## TASK INSTRUCTIONS:
Every line below between the line holding "by rewrite Z.add_0_r|]." and the line holding "(** C11: vsnprintf.", inclusive, should be repeated exactly, and all other lines omitted.

## DATA PROVIDED:
Lemma reverse_ok p l s m m1 :
  bytes l -> l <> [] -> 0 <= p -> p + Z.of_nat (length l) < 2 ^ 64 ->
  region p (Z.of_nat (length l)) m -> written p l m m1 ->
  exists m', reverse p (Z.of_nat (length l)) (set_mem m1 s) = Ret tt (set_mem m' s) /\
    written p (rev l) m m'.
Proof.
  intros Hb Hl Hp Hpn Hr Hw. destruct l as [|c l0]; [done|]. set (l := c :: l0) in *.
  assert (Hlen : (1 <= length l)%nat) by (unfold l; simpl; lia).
  set (g := fun j : Z => nth (Z.to_nat j) l 0).
  assert (Hg : forall j, is_u8 (g j)).
  { intros j. unfold g. destruct (nth_in_or_default (Z.to_nat j) l 0) as [Hin| ->]; [|done].
    unfold bytes in Hb. rewrite Forall_forall in Hb. apply Hb. by apply list_elem_of_In. }
  destruct (reverse_loop_ok p (Z.of_nat (length l)) g s m (S (Z.to_nat (Z.of_nat (length l)))) 0 m1)
    as (m' & E & Ho); try done; try lia.
  - intros x. rewrite Hw. case_decide; [|done]. f_equal. unfold half_reversed.
    destruct (Z.ltb_spec (x - p) 0), (Z.ltb_spec (Z.of_nat (length l) - 1 - 0) (x - p)); simpl;
      try lia; done.
  - exists m'. split.
    + unfold reverse. rewrite u64_small by lia.
      replace (Z.of_nat (length l) - 1) with (Z.of_nat (length l) - 1 - 0) by lia. done.
    + intros x. rewrite Ho, length_rev. case_decide; [|done]. f_equal. unfold g.
      rewrite rev_nth by lia. f_equal. lia.
Qed.
(* ===== verification/StrProps.v ===== *)
(** * lib/str.c: the properties of the string routines *)
From S2P Require Import Prelude Machine MemLib Pmm Str StrProofs StrFormat.

(** ** A memory with a format, two strings and a buffer to try things on *)
Fixpoint poke (p : Z) (l : list Z) (m : memory) : memory :=
  match l with
  | [] => m
  | c :: l' => <[p := c]> (poke (p + 1) l' m)
  end.
Lemma poke_region l p q len m : region q len m -> region q len (poke p l m).
Proof.
  revert p. induction l as [|c l IH]; intros p Hr; [done|]. cbn [poke]. intros x Hx.
  destruct (decide (x = p)) as [->|Hne]; [rewrite lookup_insert_eq; eauto|].
  rewrite lookup_insert_ne by done. by apply IH.
Qed.
Definition chars (t : string) : list Z :=
  (fun a => Z.of_nat (Ascii.nat_of_ascii a)) <$> String.list_ascii_of_string t.
Definition on_mem (m : memory) : pmm := Pmm (Machine m []) 0 0 0 [] 0 0 0 0 0 0 0 0.

(** Format at 1000, a string at 2000, another at 3000, 64 bytes of buffer at 4000. *)
Definition demo_mem (fmt a b : string) : memory :=
  poke 1000 (chars fmt ++ [0]) (poke 2000 (chars a ++ [0]) (poke 3000 (chars b ++ [0])
    (zeros 4000 64))).
Definition demo (fmt a b : string) : pmm := on_mem (demo_mem fmt a b).

(** A decidable version of [cstr]. *)
Fixpoint cstrb (m : memory) (p : Z) (l : list Z) : bool :=
  match l with
  | [] => bool_decide (m !! p = Some 0)
  | c :: l' => bool_decide (m !! p = Some c) && (0 <? c) && (c <? 256) && cstrb m (p + 1) l'
  end.
Lemma cstrb_sound m l : forall p, cstrb m p l = true -> cstr m p l.
Proof.
  induction l as [|c l IH]; intros p; cbn [cstrb].
  - intros E%bool_decide_eq_true. split; [done|]. cbn [length]. by rewrite Z.add_0_r.
  - rewrite !andb_true_iff, bool_decide_eq_true, !Z.ltb_lt. intros [[[Hc H0] H1] Hl].
    destruct (IH (p + 1) Hl) as [Hi He]. split.
    + intros [|i] d Hd; [injection Hd as <-; by rewrite Z.add_0_r|].
      destruct (Hi i d Hd) as [<- ?]. split; [f_equal; lia|done].
    + rewrite <- He. f_equal. cbn [length]. lia.
Qed.

(** ** Formatting *)

(** C11: vsnprintf. For every format whose conversions agree with the arguments
    (and whose integers are not the least of their type), when the rendered
    text and its terminator fit the buffer, vsnprintf terminates, leaves exactly
    that text and a terminator at the start of the buffer, changes nothing
    outside the buffer and returns the length of the text. *)
Theorem vsnprintf_renders `{HasMachine St} (buffer size format : Z) fmt args slots txt (s : St) :
  0 <= buffer /\ buffer + size < 2 ^ 64 -> 0 < size < 2 ^ 31 -> region buffer size (smem s) ->
  in_string buffer size (smem s) format fmt ->
  Forall2 (va_ok buffer size (smem s)) args slots ->
  render fmt args = Some txt -> Z.of_nat (length txt) < size ->
  exists s', vsnprintf buffer size format slots s = Ret (Z.of_nat (length txt)) s' /\
    cstr_text (smem s') buffer txt /\
    (forall x, ~ (buffer <= x < buffer + size) -> smem s' !! x = smem s !! x).
Proof.
  intros Hb Hn Hr Hs Hva Hrender Hl.
  destruct (vsnprintf_ok buffer size (smem s) Hb Hn Hr format fmt args slots txt s eq_refl Hs Hrender Hva Hl)
    as (m' & E & Hh). exists (set_mem m' s). split; [done|]. rewrite smem_set_mem.
  split; [|apply Hh]. intros i c Hi. by apply (ho_prefix _ _ _ _ _ Hh).
Qed.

## RESPONSE TO THE EXERCISE:
    + intros [|i] d Hd; [injection Hd as <-; by rewrite Z.add_0_r|].
      destruct (Hi i d Hd) as [<- ?]. split; [f_equal; lia|done].
    + rewrite <- He. f_equal. cbn [length]. lia.
Qed.

(** ** Formatting *)

(** C11: vsnprintf. For every format whose conversions agree with the arguments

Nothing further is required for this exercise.